Las últimas semanas de Cambiemos en el poder parecen haber abierto las puertas a un festival de designaciones marcadas por la desprolijidad y el oportunismo. A las ya denunciadas designaciones en el Puerto de Buenos Aires le siguió el pase a planta permanente de decenas de nuevos funcionarios, particularmente en el Senado, y hace pocos días el propio Presidente Mauricio Macri firmó un decreto para tratar de garantizar que los puestos jerárquicos del Estado cuenten con una estabilidad de cinco años o, en su defecto, con una cuantiosa indemnización.
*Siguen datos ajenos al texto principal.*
(** * Tinct notify-send output plugin

    A shallow embedding of [contrib/notify-send.py] and the properties of
    its four stages: the capability reporter ([show_plugin_info]), the
    input validator ([validate_palette]), the notification composer and
    the notifier invoker (both inside [send_notification]), tied together
    by [main].

    The plugin is dynamically typed: whatever [json.load] hands over is
    passed around unchecked.  The embedding therefore works on a universe
    of Python values and gives every operation the source applies to them
    its run-time meaning, exceptions included.

    What lies outside the plugin is an input of the model: the argument
    vector, what [json.load(sys.stdin)] comes back with, and what
    [subprocess.run] comes back with for a given command.  A run is the
    list of the events it produces (lines printed, standard input read,
    a process asked for) together with the way it ends.

    The standard streams and the file-system encoding are taken to be
    UTF-8, as CPython sets them up under a UTF-8 locale: text without a
    lone surrogate can always be written and passed on, text with one
    may make [print] or [subprocess.run] raise [UnicodeEncodeError].
    An interrupt from outside is followed where [subprocess.run] hands
    it back as an exception; at any other point of a run it is outside
    the model. *)

From Stdlib Require Import ZArith List String Ascii Bool Lia.
From Stdlib Require Import Permutation DecimalString.
Import ListNotations.

Local Open Scope string_scope.
Local Open Scope list_scope.
Set Warnings "-register-all".

Infix "+++" := String.append (right associativity, at level 60).

(** ** Text

    A Python [str] is represented by the [string] of its UTF-8 bytes, a
    lone surrogate by the three bytes of its code point.  Concatenation,
    equality, emptiness and the substring test are the same on both
    sides of that encoding. *)

Module Text.

Definition nl : string := String "010" "".
Definition dquote : string := String "034" "".
Definition backslash : string := String "092" "".

(** [sep.join(parts)] for parts that are already known to be [str]. *)
Fixpoint join (sep : string) (parts : list string) : string :=
  match parts with
  | [] => ""
  | [p] => p
  | p :: rest => p +++ sep +++ join sep rest
  end.

(** [str(n)] for an [int]. *)
Definition of_Z (n : Z) : string := NilEmpty.string_of_int (Z.to_int n).

Definition of_nat (n : nat) : string := of_Z (Z.of_nat n).

(** [needle in haystack] for two [str]. *)
Fixpoint contains (needle haystack : string) : bool :=
  prefix needle haystack ||
  match haystack with
  | "" => false
  | String _ rest => contains needle rest
  end.

(** [c * n] *)
Fixpoint repeat (c : string) (n : nat) : string :=
  match n with
  | O => ""
  | S k => c +++ repeat c k
  end.

(** The code points of a text: the decoding of its UTF-8 bytes.  A byte
    that does not start a well-formed sequence stands for itself. *)
Definition cont (c : ascii) : N := N.land (N_of_ascii c) 63.

Fixpoint code_points (s : string) : list N :=
  match s with
  | "" => []
  | String c0 r0 =>
      let b := N_of_ascii c0 in
      if (b <? 192)%N then b :: code_points r0
      else if (b <? 224)%N then
        match r0 with
        | String c1 r1 =>
            (N.shiftl (N.land b 31) 6 + cont c1)%N :: code_points r1
        | _ => [b]
        end
      else if (b <? 240)%N then
        match r0 with
        | String c1 (String c2 r2) =>
            (N.shiftl (N.land b 15) 12 + N.shiftl (cont c1) 6 + cont c2)%N
              :: code_points r2
        | _ => b :: code_points r0
        end
      else
        match r0 with
        | String c1 (String c2 (String c3 r3)) =>
            (N.shiftl (N.land b 7) 18 + N.shiftl (cont c1) 12
             + N.shiftl (cont c2) 6 + cont c3)%N :: code_points r3
        | _ => b :: code_points r0
        end
  end.

(** [len(s)] for a [str]: the number of its code points. *)
Definition len (s : string) : nat := List.length (code_points s).

(** A lone surrogate, as [json.load] makes one of an escape such as
    [\ud800]; it is carried as the three bytes of its code point. *)
Definition is_surrogate (cp : N) : bool :=
  (55296 <=? cp)%N && (cp <=? 57343)%N.

Definition has_surrogate (s : string) : bool :=
  existsb is_surrogate (code_points s).

(** Text of ASCII characters only. *)
Fixpoint ascii_only (s : string) : bool :=
  match s with
  | "" => true
  | String c rest => (N_of_ascii c <? 128)%N && ascii_only rest
  end.

(** The surrogates [U+DC80] to [U+DCFF], which the [surrogateescape]
    error handler turns back into single bytes. *)
Definition is_escaped_byte (cp : N) : bool :=
  (56448 <=? cp)%N && (cp <=? 56575)%N.

(** ASCII case mapping, used by [str.title] on the plugin's own literals. *)
Definition is_lower (c : ascii) : bool :=
  let n := nat_of_ascii c in (97 <=? n)%nat && (n <=? 122)%nat.
Definition is_upper (c : ascii) : bool :=
  let n := nat_of_ascii c in (65 <=? n)%nat && (n <=? 90)%nat.
Definition to_upper (c : ascii) : ascii :=
  if is_lower c then ascii_of_nat (nat_of_ascii c - 32) else c.
Definition to_lower (c : ascii) : ascii :=
  if is_upper c then ascii_of_nat (nat_of_ascii c + 32) else c.

(** [s.title()]: a cased character is upper-cased when the character
    before it is not cased, and lower-cased otherwise. *)
Fixpoint title_from (prev_cased : bool) (s : string) : string :=
  match s with
  | "" => ""
  | String c rest =>
      String (if prev_cased then to_lower c else to_upper c)
             (title_from (is_lower c || is_upper c) rest)
  end.

Definition title (s : string) : string := title_from false s.

(** [s.upper()] on ASCII text. *)
Fixpoint ascii_upper (s : string) : string :=
  match s with
  | "" => ""
  | String c rest => String (to_upper c) (ascii_upper rest)
  end.

(** Lower-case hexadecimal digits, most significant first. *)
Definition hex_digit (d : N) : string :=
  String (ascii_of_N (if (d <? 10)%N then 48 + d else 87 + d)) "".

Definition hex4 (n : N) : string :=
  hex_digit (N.land (N.shiftr n 12) 15) +++ hex_digit (N.land (N.shiftr n 8) 15)
  +++ hex_digit (N.land (N.shiftr n 4) 15) +++ hex_digit (N.land n 15).

(** One character of [json.encoder.encode_basestring_ascii]. *)
Definition json_escape (cp : N) : string :=
  if (cp =? 34)%N then backslash +++ dquote
  else if (cp =? 92)%N then backslash +++ backslash
  else if (cp =? 8)%N then backslash +++ "b"
  else if (cp =? 12)%N then backslash +++ "f"
  else if (cp =? 10)%N then backslash +++ "n"
  else if (cp =? 13)%N then backslash +++ "r"
  else if (cp =? 9)%N then backslash +++ "t"
  else if (32 <=? cp)%N && (cp <=? 126)%N then String (ascii_of_N cp) ""
  else if (cp <? 65536)%N then backslash +++ "u" +++ hex4 cp
  else
    let v := (cp - 65536)%N in
    backslash +++ "u" +++ hex4 (55296 + N.land (N.shiftr v 10) 1023)
    +++ backslash +++ "u" +++ hex4 (56320 + N.land v 1023).

Definition encode_basestring_ascii (s : string) : string :=
  dquote +++ String.concat "" (map json_escape (code_points s)) +++ dquote.

End Text.

(** ** The Python run time

    What the interpreter and its library do with floats, what the
    Unicode tables decide for text, and what the encodings of standard
    output and of the file system accept, is taken as an interface:
    every theorem below holds for any implementation of it. *)

Class PyRuntime : Type := {
  (** the values [json.load] produces for numbers with a fraction or an
      exponent, and for [NaN] and [Infinity] *)
  pyfloat : Type;
  (** [bool(x)] *)
  float_truth : pyfloat -> bool;
  (** the [int] a float compares (and hashes) equal to, if there is one *)
  float_as_int : pyfloat -> option Z;
  (** [repr(x)], which is also [str(x)] *)
  float_repr : pyfloat -> string;
  (** the spelling [json.dumps] uses *)
  float_json : pyfloat -> string;
  (** [s.upper()] *)
  str_upper : string -> string;
  (** [repr(s)] *)
  str_repr : string -> string;
  (** upper-casing neither empties a text nor fills an empty one *)
  str_upper_empty : forall s, str_upper s = "" <-> s = "";
  (** [sys.stdout] can encode the text: [print] raises
      [UnicodeEncodeError] when it cannot *)
  stdout_encodes : string -> bool;
  (** [os.fsencode] can encode the text *)
  fs_encodes : string -> bool;
  (** both encodings are UTF-8: whatever their error handlers do with a
      lone surrogate, text without one goes through *)
  stdout_encodes_text :
    forall s, Text.has_surrogate s = false -> stdout_encodes s = true;
  fs_encodes_text :
    forall s, Text.has_surrogate s = false -> fs_encodes s = true
}.

(** Exceptions the plugin can run into.  [ValueError] stands for its
    subclasses too, [UnicodeEncodeError] among them.  [KeyboardInterrupt]
    is no [Exception]; [OtherException] is any other that is one. *)
Inductive exn : Type :=
| TypeError
| AttributeError
| KeyError
| ValueError
| KeyboardInterrupt
| OtherException (name : string).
Este miércoles también trascendió la designación del actual director general de la Consejería Legal de la Cancillería, Mario Oyarzábal, como embajador de la Argentina ante el Reino de los Países Bajos y la saga se completará con el intento de designar autoridades en algunos sectores vinculados con las telecomunicaciones, un sector en el que en los cuatro años de gestión no se avanzó en ninguno de los proyectos prometidos.
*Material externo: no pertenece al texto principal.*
(** * The sprint resource of the agile REST binding

    A shallow embedding of [src/api/sprint.js]: the eight operations of
    [AgileSprintClient], each of which builds one request descriptor from a
    caller-supplied options object and hands it to the client's transport.

    JavaScript objects are shared and mutated in place ([delete
    opts.sprintId]), so object values are references into a store; the
    operations are written in a small state-and-exception monad over that
    store. *)

From Stdlib Require Import Ascii.
From stdpp Require Import gmap strings list fin_maps pretty.

(** Object identities (addresses in the store). *)
Abbreviation loc := positive.

Section AgileSprintClient.

(** ** Values *)

(** JavaScript numbers are IEEE doubles.  Their arithmetic plays no role
    here; the only thing the client does with a number is to splice its
    text into a path, so the type of numbers stays abstract. *)
Context {number : Type}.

Inductive value : Type :=
  | VUndefined
  | VNull
  | VBool (b : bool)
  | VNumber (n : number)
  | VString (s : string)
  | VObject (l : loc).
Con la convocatoria a la reunión de la Comisión Bicameral del área, el macrismo intentará designar nuevos directores para Radio y Televisión Argentina S. E. (RTA), el Ente Nacional de Comunicaciones (Enacom) y la Defensoría del Público. La convocatoria contrarreloj se hace cuando ya muchos legisladores se despidieron formalmente de sus cargos, esperando la renovación parlamentaria que se concretará en los próximos días. Representantes del Frente de Todos y expertos en política comunicacional denuncian la evidente irregularidad del plan, que no respeta los procedimientos, los plazos de consulta ni la transparencia requeridas para este tipo de designaciones.
Por decreto, Macri busca extender cinco años la permanencia de los directores generales
Desde el 29 de diciembre de 2015 en que Macri derogó por decreto buena parte de la Ley de Servicios de Comunicación Audiovisual (LSCA), creando Ente Nacional de Comunicaciones (Enacom, que absorbió las competencias de la AFSCA y la AFTIC, que fueron disueltas), su gobierno viene prometiendo una famosa Ley de Convergencia que ordenaría el área telecomunicaciones a nivel nacional.
El senador santacruceño Eduardo Costa, que este año se postuló fallidamente como gobernador por Juntos por el Cambio, presidente de la Bicameral Promoción y Seguimiento de la Comunicación Audiovisual, las Tecnologías de las Telecomunicaciones y la Digitalización (integrada por 8 senador y 8 diputados), es el responsable de la convocatoria irregular a sesión de la misma, con un temario que propone la designación del titular de la Defensoría del Público de Servicios de Comunicación Audiovisual, el inicio del procedimiento de propuestas al Ejecutivo Nacional de los tres candidatos para el Directorio de RTA y el inicio de procedimiento de propuestas de los tres candidatos al directorio del Enacom, en proporcionalidad parlamentaria.
Más allá del sospechoso apuro por avanzar en un temario congelado durante años, hay otras numerosas irregularidades, como la vigencia de un articulado de la Ley de Medios que plantea que los directores de la RTA se renuevan “descalzados” de los mandatos presidenciales (es decir, en sintonía con las elecciones legislativas de medio término), por lo que aún si se avanzara con las designaciones, recién podrían asumir en 2021. En cuanto a la Defensoría del Público de Servicios de Comunicación Audiovisual, cargo en el que se mantuvo “transitoriamente” y contra la ley al abogado Emilio Jesús Alonso, ni siquiera dan los plazos de consulta requeridos para su designación.
Esta colección de irregularidades llevó a que desde el FpV se rechazara de plano la convocatoria a reunir la Bicameral. El diputado Pablo Carro, secretario de la Comisión, manifestó: “También en políticas de comunicación, Cambiemos pretende resolver en tiempo de descuento, forzando decisiones que no resisten legitimidad ni procedimientos, vía la Comisión Bicameral Audiovisual y TIC”. Y concluyó: “No avalamos la convocatoria ni el temario apresurado para cualquier decisión que comprometa la diversidad y el pluralismo en las comunicaciones. Vamos a recuperar la institucionalidad, el pleno y transparente funcionamiento del Enacom y la Defensoría del Público”.